El mundo quiere que la literatura sea todo y sea otra cosa: filosofía, política, ciencia, moral. ¿Por qué esta exigencia? Porque la literatura está siempre en comunicación con los orígenes del ser parlante, allí mismo donde filosofía, política, moral y ciencia se vuelven posibles. Pero cuando ciencia, moral, política y filosofía descubren sus limitaciones, acuden a la gracia y la desgracia de la literatura para que resuelva sus insuficiencias. Y sólo descubren, junto con la literatura, el divorcio permanente entre las palabras y las cosas, la separación entre el uso representativo del lenguaje y la experiencia de ser del lenguaje. La literatura es la utopía que quisiera reducir esa separación. Cuando la oculta, se llama épica. Cuando la revela, se llama novela y poema: la novela y el poema del Caballero de la Triste Figura en su lucha por hacer que coincidan las palabras y las cosas.
Carlos Fuentes. Cervantes o la crítica de la lectura. Cuadernos de Joaquín Mortiz. México, 1976.
2 comentarios:
'Cuando la oculta se llama épica...' No sé. Yo siempre he pensado que la literatura transcendía siempre, que su objetivo es rebuscar, deformar, engrander, deglutir la realidad. Engañosos reflejos, siempre.
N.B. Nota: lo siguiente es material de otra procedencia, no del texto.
(** * ppcls/utils/model_zoo.py: download, unpack and merge of pretrained models

  A shallow embedding of [ppcls/utils/model_zoo.py] and the properties of
  its four functions [_get_url], [_move_and_merge_tree], [_download],
  [_decompress] and of the entry point [get].

  The program talks to three things outside itself: the file system, an
  HTTP server and the tar/zip decoders.  The file system is a tree of
  named entries addressed by path strings, the server is a function from
  the URL and the number of earlier requests to a response, and each
  decoder is a function from the bytes of an archive to its members.
  Names are opaque: there are no links and no "." or ".." entries, and a
  relative path is resolved from the root of the tree.  Three limits of
  the model bear on what is stated below: a separator at the end of a path
  is passed over, also after the name of a regular file, where the system
  calls refuse it; every request is answered, and a [content-length]
  header is a numeral when it is sent; and a directory lists its entries
  in the order they were made. *)

From Stdlib Require Import String Ascii List ZArith Lia Bool Permutation.
Import ListNotations.
Open Scope list_scope.
Open Scope string_scope.

Set Implicit Arguments.

(** ** Strings: the few methods of Python's [str] the module uses *)

Module Str.

Definition slash : ascii := "/"%char.

Definition is_slash (c : ascii) : bool := Ascii.eqb c slash.

Definition is_empty (s : string) : bool :=
  match s with EmptyString => true | String _ _ => false end.

(** [s.startswith(pre)] *)
Fixpoint startswith (pre s : string) : bool :=
  match pre, s with
  | EmptyString, _ => true
  | String a pre', String b s' => Ascii.eqb a b && startswith pre' s'
  | String _ _, EmptyString => false
  end.

(** [s.endswith("/")] *)
Fixpoint ends_with_slash (s : string) : bool :=
  match s with
  | EmptyString => false
  | String c EmptyString => is_slash c
  | String _ s' => ends_with_slash s'
  end.

(** [s.find(sub)]: the lowest index at which [sub] occurs in [s], or -1. *)
Fixpoint find_from (i : Z) (sub s : string) : Z :=
  if startswith sub s then i
  else match s with
       | EmptyString => (-1)%Z
       | String _ s' => find_from (i + 1) sub s'
       end.

Definition find (s sub : string) : Z := find_from 0 sub s.

(** [sub in s], as a proposition: [s] is [a ++ sub ++ b]. *)
Definition occurs (sub s : string) : Prop :=
  exists a b, s = a ++ sub ++ b.

(** ['/' in s] *)
Fixpoint has_slash (s : string) : bool :=
  match s with
  | EmptyString => false
  | String c s' => is_slash c || has_slash s'
  end.

(** [s == '/' * len(s)] *)
Fixpoint all_slashes (s : string) : bool :=
  match s with
  | EmptyString => true
  | String c s' => is_slash c && all_slashes s'
  end.

(** [s.rstrip('/')] *)
Fixpoint rstrip_slash (s : string) : string :=
  match s with
  | EmptyString => EmptyString
  | String c s' =>
      match rstrip_slash s' with
      | EmptyString => if is_slash c then EmptyString else String c EmptyString
      | r => String c r
      end
  end.

(** [(s[:i], s[i:])] for [i = s.rfind('/') + 1]: the second part is the
    longest suffix of [s] without a separator. *)
Fixpoint cut_last_slash (s : string) : string * string :=
  match s with
  | EmptyString => (EmptyString, EmptyString)
  | String c s' =>
      let '(h, t) := cut_last_slash s' in
      match h with
      | EmptyString =>
          if is_slash c then (String c EmptyString, t)
          else (EmptyString, String c t)
      | _ => (String c h, t)
      end
  end.

End Str.

(** ** Paths: [posixpath] *)

Module Path.
Import Str.

(** [os.path.split(p)]: head and tail around the last separator; trailing
    separators are stripped from the head unless it is the root. *)
Definition split (p : string) : string * string :=
  let '(h, t) := cut_last_slash p in
  (if negb (is_empty h) && negb (all_slashes h) then rstrip_slash h else h, t).

(** [os.path.join(a, b)] *)
Definition join (a b : string) : string :=
  if startswith "/" b then b
  else if is_empty a || ends_with_slash a then a ++ b
  else a ++ "/" ++ b.

(** [shutil._basename(p)]: the last component, ignoring trailing
    separators. *)
Definition basename (p : string) : string :=
  snd (cut_last_slash (rstrip_slash p)).

(** A piece between two separators counts when it is not empty. *)
Definition piece (acc : string) : list string :=
  if is_empty acc then [] else [acc].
No hay tanta contradicción como parece con su pensamiento. Tanto "épica" como "novela" están usados ahí con las matizaciones que le imprime el resto del ensayo de Fuentes. Así, el sentido de ese "épica" viene dado en el inico del ensayo, y basado en las ideas de Octavio Paz según las cuales en la épica clásica pueden combatir dos mundos, pero esa lucha no implica ambigüedad ninguna, el héroe no duda, no se rebela, y el acto heróico o el fin de la obra generalmente tienden a restablecer el orden. Forma y contenido coinciden: nada instruye entre significante y significado. Hay que esperar muchos siglos para que el héroe adquiera consciencia de su identidad, y aún más tiempo para que se plantee las cualidades o limitaciones del lenguaje. Es probable que el análisis más detallado de un héroe nos pueda aportar nuevas ideas al respecto, y sé que usted está repasando a su admirado otro Ulises, lo que podría abrir un debate muy interesante. Cortázar situa entre los siglos XIX y XX los inicios de la preocupación del escritor por la aptitud del lenguaje como vehículo de la expresión individual.